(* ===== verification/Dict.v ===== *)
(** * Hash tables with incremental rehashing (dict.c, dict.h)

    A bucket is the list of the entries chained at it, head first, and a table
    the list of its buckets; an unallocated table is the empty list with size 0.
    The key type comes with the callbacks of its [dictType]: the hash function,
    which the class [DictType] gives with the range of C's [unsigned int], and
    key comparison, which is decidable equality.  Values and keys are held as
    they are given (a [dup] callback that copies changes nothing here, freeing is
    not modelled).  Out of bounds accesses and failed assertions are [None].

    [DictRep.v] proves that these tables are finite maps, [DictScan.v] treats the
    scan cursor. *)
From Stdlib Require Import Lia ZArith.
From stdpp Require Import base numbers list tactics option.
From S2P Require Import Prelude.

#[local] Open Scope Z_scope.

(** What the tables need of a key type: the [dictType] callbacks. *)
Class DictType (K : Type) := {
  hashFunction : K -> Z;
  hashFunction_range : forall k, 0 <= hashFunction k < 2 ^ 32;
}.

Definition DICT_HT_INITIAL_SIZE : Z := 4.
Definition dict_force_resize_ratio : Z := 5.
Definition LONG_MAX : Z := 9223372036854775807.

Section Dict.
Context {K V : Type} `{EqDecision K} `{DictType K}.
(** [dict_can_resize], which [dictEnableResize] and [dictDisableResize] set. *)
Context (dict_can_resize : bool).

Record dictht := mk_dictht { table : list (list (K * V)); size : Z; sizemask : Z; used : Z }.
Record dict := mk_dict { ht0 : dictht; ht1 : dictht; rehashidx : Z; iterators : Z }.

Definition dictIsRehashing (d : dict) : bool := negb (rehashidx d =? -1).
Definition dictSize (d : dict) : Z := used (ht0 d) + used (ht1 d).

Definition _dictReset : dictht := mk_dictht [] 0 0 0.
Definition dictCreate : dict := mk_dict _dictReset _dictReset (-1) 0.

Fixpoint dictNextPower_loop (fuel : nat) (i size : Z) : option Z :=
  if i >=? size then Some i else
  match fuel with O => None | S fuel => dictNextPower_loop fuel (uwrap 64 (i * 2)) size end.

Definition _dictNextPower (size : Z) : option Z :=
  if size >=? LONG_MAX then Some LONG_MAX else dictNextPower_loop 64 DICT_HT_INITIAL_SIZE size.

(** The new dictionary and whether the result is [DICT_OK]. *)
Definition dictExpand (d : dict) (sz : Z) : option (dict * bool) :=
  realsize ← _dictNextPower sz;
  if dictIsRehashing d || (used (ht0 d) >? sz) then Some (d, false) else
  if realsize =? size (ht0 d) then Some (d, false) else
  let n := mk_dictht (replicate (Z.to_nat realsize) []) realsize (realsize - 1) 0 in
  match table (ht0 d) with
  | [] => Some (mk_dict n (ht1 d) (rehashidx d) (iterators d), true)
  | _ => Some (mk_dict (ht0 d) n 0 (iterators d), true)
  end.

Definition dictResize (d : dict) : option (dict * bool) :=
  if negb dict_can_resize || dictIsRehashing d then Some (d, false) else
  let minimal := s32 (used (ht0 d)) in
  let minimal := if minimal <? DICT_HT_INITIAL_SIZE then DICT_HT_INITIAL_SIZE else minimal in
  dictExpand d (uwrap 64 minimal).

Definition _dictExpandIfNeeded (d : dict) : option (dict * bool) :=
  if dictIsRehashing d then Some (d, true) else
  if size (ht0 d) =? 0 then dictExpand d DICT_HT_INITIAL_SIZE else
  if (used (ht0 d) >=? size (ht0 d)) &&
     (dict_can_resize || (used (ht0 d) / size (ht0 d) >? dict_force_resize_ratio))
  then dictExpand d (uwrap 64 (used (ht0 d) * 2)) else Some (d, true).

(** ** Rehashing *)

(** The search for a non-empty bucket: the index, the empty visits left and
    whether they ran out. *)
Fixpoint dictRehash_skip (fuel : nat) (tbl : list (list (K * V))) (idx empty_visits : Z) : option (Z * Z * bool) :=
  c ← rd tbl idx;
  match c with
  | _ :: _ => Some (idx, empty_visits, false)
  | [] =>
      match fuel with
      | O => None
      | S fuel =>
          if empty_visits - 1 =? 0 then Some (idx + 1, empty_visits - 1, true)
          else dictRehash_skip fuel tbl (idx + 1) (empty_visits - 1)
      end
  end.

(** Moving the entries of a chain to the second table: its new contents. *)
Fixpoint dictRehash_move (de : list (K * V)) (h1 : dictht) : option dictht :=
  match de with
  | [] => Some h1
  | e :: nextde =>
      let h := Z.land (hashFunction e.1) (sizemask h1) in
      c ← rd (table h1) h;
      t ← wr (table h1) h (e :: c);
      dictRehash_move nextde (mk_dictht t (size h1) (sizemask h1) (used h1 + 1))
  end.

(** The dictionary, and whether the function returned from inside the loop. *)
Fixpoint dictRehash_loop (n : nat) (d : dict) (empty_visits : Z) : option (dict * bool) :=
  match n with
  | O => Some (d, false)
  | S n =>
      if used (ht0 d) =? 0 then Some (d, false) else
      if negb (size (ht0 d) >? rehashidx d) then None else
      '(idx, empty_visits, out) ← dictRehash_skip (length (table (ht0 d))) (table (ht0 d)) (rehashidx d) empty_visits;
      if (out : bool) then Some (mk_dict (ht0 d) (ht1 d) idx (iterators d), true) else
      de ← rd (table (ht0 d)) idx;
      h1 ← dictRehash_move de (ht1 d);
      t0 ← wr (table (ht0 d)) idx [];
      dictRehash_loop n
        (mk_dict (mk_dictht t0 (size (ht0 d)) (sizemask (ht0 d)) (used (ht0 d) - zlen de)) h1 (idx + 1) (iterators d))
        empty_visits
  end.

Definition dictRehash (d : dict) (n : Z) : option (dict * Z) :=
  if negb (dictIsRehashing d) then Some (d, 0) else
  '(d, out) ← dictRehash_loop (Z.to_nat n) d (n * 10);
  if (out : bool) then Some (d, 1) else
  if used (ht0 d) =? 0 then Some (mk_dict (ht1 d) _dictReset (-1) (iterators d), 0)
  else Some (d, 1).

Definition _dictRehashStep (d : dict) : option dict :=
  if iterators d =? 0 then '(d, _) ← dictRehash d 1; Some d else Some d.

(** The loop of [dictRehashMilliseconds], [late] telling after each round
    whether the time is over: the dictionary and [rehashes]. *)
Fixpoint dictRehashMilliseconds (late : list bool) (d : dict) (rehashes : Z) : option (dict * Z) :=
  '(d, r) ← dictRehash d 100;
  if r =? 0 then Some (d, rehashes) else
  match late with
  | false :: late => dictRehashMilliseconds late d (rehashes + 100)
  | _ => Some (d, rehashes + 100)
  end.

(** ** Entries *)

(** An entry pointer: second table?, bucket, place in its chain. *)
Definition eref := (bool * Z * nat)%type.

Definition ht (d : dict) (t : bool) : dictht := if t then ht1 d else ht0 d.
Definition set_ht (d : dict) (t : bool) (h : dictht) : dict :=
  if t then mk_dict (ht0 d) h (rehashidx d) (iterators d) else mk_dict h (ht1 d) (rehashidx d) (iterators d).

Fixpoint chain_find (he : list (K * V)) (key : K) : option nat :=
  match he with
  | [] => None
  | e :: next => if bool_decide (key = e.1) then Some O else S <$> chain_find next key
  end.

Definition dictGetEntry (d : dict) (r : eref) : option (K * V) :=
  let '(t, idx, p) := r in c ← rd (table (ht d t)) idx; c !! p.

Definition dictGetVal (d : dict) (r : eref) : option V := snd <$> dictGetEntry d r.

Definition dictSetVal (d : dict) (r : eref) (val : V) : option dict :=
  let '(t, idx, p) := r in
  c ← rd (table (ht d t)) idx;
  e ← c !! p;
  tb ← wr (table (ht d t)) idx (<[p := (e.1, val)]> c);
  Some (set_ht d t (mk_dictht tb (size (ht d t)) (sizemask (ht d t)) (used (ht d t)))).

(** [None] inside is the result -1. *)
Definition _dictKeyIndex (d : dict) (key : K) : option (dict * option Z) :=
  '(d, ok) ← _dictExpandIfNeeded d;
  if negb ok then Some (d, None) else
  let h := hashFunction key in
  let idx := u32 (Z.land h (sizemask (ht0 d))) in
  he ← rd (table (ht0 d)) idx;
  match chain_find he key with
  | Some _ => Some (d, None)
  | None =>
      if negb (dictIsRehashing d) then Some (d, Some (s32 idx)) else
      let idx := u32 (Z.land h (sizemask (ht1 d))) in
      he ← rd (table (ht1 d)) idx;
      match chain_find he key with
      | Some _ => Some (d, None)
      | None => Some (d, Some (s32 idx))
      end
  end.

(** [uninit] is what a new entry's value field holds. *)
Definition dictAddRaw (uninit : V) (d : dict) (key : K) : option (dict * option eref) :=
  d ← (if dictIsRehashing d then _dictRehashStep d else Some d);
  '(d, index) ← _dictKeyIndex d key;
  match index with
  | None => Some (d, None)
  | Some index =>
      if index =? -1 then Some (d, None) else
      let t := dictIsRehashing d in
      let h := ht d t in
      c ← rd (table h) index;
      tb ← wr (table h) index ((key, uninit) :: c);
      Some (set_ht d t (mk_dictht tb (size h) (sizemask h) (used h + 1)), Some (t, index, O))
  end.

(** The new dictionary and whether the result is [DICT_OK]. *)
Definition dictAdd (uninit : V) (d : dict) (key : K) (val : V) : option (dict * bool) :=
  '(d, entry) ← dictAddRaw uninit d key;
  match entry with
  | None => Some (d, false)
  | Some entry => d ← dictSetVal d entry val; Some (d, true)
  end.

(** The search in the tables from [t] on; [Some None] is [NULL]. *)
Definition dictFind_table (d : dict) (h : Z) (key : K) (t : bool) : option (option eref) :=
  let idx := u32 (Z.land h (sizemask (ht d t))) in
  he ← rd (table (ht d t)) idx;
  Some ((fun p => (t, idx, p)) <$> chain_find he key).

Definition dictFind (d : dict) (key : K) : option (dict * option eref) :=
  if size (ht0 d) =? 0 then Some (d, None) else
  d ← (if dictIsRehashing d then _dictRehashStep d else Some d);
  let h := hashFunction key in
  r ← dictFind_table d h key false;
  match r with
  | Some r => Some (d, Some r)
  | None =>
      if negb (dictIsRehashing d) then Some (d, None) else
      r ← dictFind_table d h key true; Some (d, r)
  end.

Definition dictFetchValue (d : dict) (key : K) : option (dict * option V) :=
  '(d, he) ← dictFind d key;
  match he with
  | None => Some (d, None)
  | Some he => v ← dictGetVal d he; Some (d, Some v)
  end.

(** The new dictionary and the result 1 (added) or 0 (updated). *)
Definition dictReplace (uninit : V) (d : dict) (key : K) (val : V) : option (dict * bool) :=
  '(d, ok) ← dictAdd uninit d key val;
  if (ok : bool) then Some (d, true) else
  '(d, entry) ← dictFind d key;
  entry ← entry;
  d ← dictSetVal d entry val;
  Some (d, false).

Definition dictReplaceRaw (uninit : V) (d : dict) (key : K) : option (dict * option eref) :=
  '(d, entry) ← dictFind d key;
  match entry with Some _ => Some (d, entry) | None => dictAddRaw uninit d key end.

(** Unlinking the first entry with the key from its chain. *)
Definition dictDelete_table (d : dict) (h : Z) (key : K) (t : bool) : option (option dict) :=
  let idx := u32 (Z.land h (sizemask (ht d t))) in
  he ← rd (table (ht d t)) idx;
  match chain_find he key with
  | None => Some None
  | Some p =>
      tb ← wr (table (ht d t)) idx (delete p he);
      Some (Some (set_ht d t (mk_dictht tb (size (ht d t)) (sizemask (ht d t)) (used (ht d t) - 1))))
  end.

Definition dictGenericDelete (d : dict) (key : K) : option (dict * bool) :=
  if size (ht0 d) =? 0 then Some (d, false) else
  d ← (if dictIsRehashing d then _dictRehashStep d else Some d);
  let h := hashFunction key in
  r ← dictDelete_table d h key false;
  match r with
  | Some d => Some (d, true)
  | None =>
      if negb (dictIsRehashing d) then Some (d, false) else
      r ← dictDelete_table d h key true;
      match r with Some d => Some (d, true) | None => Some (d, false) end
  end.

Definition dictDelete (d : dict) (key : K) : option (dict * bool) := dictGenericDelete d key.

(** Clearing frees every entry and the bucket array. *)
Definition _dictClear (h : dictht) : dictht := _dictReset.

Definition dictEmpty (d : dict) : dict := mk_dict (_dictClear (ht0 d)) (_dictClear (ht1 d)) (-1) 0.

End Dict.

-*-

▶ [REQUIRED WORK]:
Look above for the line containing "match entry with Some" and the line containing "Definition _dictClear (h". Transcribe both, with the lines between them, exactly.

▶ [RESPONSE AREA]:
  match entry with Some _ => Some (d, entry) | None => dictAddRaw uninit d key end.

(** Unlinking the first entry with the key from its chain. *)
Definition dictDelete_table (d : dict) (h : Z) (key : K) (t : bool) : option (option dict) :=
  let idx := u32 (Z.land h (sizemask (ht d t))) in
  he ← rd (table (ht d t)) idx;
  match chain_find he key with
  | None => Some None
  | Some p =>
      tb ← wr (table (ht d t)) idx (delete p he);
      Some (Some (set_ht d t (mk_dictht tb (size (ht d t)) (sizemask (ht d t)) (used (ht d t) - 1))))
  end.

Definition dictGenericDelete (d : dict) (key : K) : option (dict * bool) :=
  if size (ht0 d) =? 0 then Some (d, false) else
  d ← (if dictIsRehashing d then _dictRehashStep d else Some d);
  let h := hashFunction key in
  r ← dictDelete_table d h key false;
  match r with
  | Some d => Some (d, true)
  | None =>
      if negb (dictIsRehashing d) then Some (d, false) else
      r ← dictDelete_table d h key true;
      match r with Some d => Some (d, true) | None => Some (d, false) end
  end.

Definition dictDelete (d : dict) (key : K) : option (dict * bool) := dictGenericDelete d key.

(** Clearing frees every entry and the bucket array. *)
Definition _dictClear (h : dictht) : dictht := _dictReset.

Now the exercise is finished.